→ What you should do: Among the lines below, which ones contain the word "Record"? Copy every such line.
☆ ☆ ☆ ☆ ☆
(* ===== verification/Controller.v ===== *)
(** * The plugin: plugin_impl_controller.go, model_mgrs.go, sfc_config_yaml.go

    Module Controller: start-up (load, post-process, optional clean-up, configuration
    file), the rendering of everything in one transaction, and the goroutine that
    handles one message after the other.

    [OperationalMsgChannel] has no buffer, so its [len] is 0 at every receive: the branches
    of [ProcessOperationalMessages] for a non-empty queue are never taken and the time
    of the last rendering is not looked at. *)

From S2P Require Import Prelude GoStd IdAlloc Ipam Model VppAgent State RenderTxn SysParms IpamPool PodNodeMap.
From S2P Require Import Interfaces EntityTxn NetworkNode Overlay ServiceIf NetworkService.

Module Controller.
Import RenderTxn Interfaces EntityTxn.

(** ** model_mgrs.go *)

Definition ModelTypeSysParameters : string := "system-parameters".

Definition ModelTypeIPAMPool : string := "ipam-pool".

Definition ModelTypeNetworkPodNodeMap : string := "network-pod-to-node-map".

Definition ModelTypeNetworkNodeOverlay : string := "network-node-overlay".

Definition ModelTypeNetworkNode : string := "network-node".

Definition ModelTypeNetworkService : string := "network-service".

Inductive OpCode : Type :=
| OperationalMsgOpCodeRender
| OperationalMsgOpCodeEnableRenderer
| OperationalMsgOpCodeDisableRenderer
| OperationalMsgOpCodeCreateUpdate
| OperationalMsgOpCodeDelete
| OperationalMsgOpCodeResyncContivNetworkPodMap.

Record OperationalMsg : Type := mkMsg { msg_model : string; msg_opCode : OpCode; msg_data : MsgData }.

(** The two flags of [ProcessOperationalMessages]. *)
Record flags : Type := mkFlags { isRenderingEnabled : bool; isRenderingPending : bool }.

(** The file of the start-up configuration, parsed. *)
Record SfcConfigYaml : Type := mkYaml {
  y_Version : Z;
  y_SysParms : option SystemParameters;
  y_IPAMPools : list IPAMPool;
  y_NetworkPodToNodeMap : list NetworkPodToNodeMap;
  y_NetworkNodeOverlays : list NetworkNodeOverlay;
  y_NetworkNodes : list (NetworkNode loc);
  y_NetworkServices : list (NetworkService loc)
}.

Definition sfcYamlVersion : Z := 2.

Section env.
Context {E : Env}.
#[export] Instance copies_pointer fs into : CopiesInto "" fs into -> CopiesValue (Pointer fs) (copy_pointer into).
Proof.
  intros Hinto h0 h lin kin oin v l' k o1 Hin Hoin Hv Hsh _ Ho1 Hl' Hput. apply shaped_pointer in Hsh.
  assert (load (lin, kin) h = Done v h) as HL by (eapply load_run; [by apply Hin|done]).
  unfold copy_pointer. runs HL. destruct Hsh as [->|(l & o & -> & Ho & Hfs)].
  - destruct (Hput (Ref None)) as [o' Hp]. exists (mkHeap (<[l' := o']> (cells h)) (next_loc h)), (Ref None), o'.
    split_and!; [by eapply store_run|eapply written_wf; [apply Hin|done]|apply written_grows|done|cbn; apply lookup_insert_eq|by left].
  - rewrite (mbnd_run _ _ (Some l) h h eq_refl). cbv beta iota.
    destruct (allocated h0 h l' k o1 (Struct ∅) Hin Ho1 Hl' Hput) as (h1 & o' & RN & RS & Hp & Hin1 & Hg1 & En & Ho' & Hnew & Hf & Hlt).
    runs RN. runs RS.
    destruct (Hinto h0 h1 l (next_loc h) o ∅) as (h2 & o2 & R & Hwf2 & Hg2 & Ho2 & Hc & Hr & _); try done.
    { intros x _ [y Hy]. by rewrite lookup_empty in Hy. }
    eapply filled; [exact R|exact Hg1|exact Hg2|done|done|done|lia| |].
    + destruct (cells h !! next_loc h) as [x|] eqn:Hx; [|done]. apply (proj1 Hin) in Hx. lia.
    + apply copied_pointer. right. exists l, (next_loc h), o, o2. split_and!; [done|done|lia|done|done| |].
      * eapply Forall_impl; [exact Hc|]. intros g (w & w' & Hw & Hw' & Hcw). exists w, w'. split_and!; [done|done|].
        eapply copied_mono; [|intros; done|exact Hcw]. lia.
      * intros f Hnin. apply (Hr f); [by destruct f|exact Hnin].
Qed.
☆ ☆ ☆ ☆ ☆
→ Answer section:
Record OperationalMsg : Type := mkMsg { msg_model : string; msg_opCode : OpCode; msg_data : MsgData }.
Record flags : Type := mkFlags { isRenderingEnabled : bool; isRenderingPending : bool }.
Record SfcConfigYaml : Type := mkYaml {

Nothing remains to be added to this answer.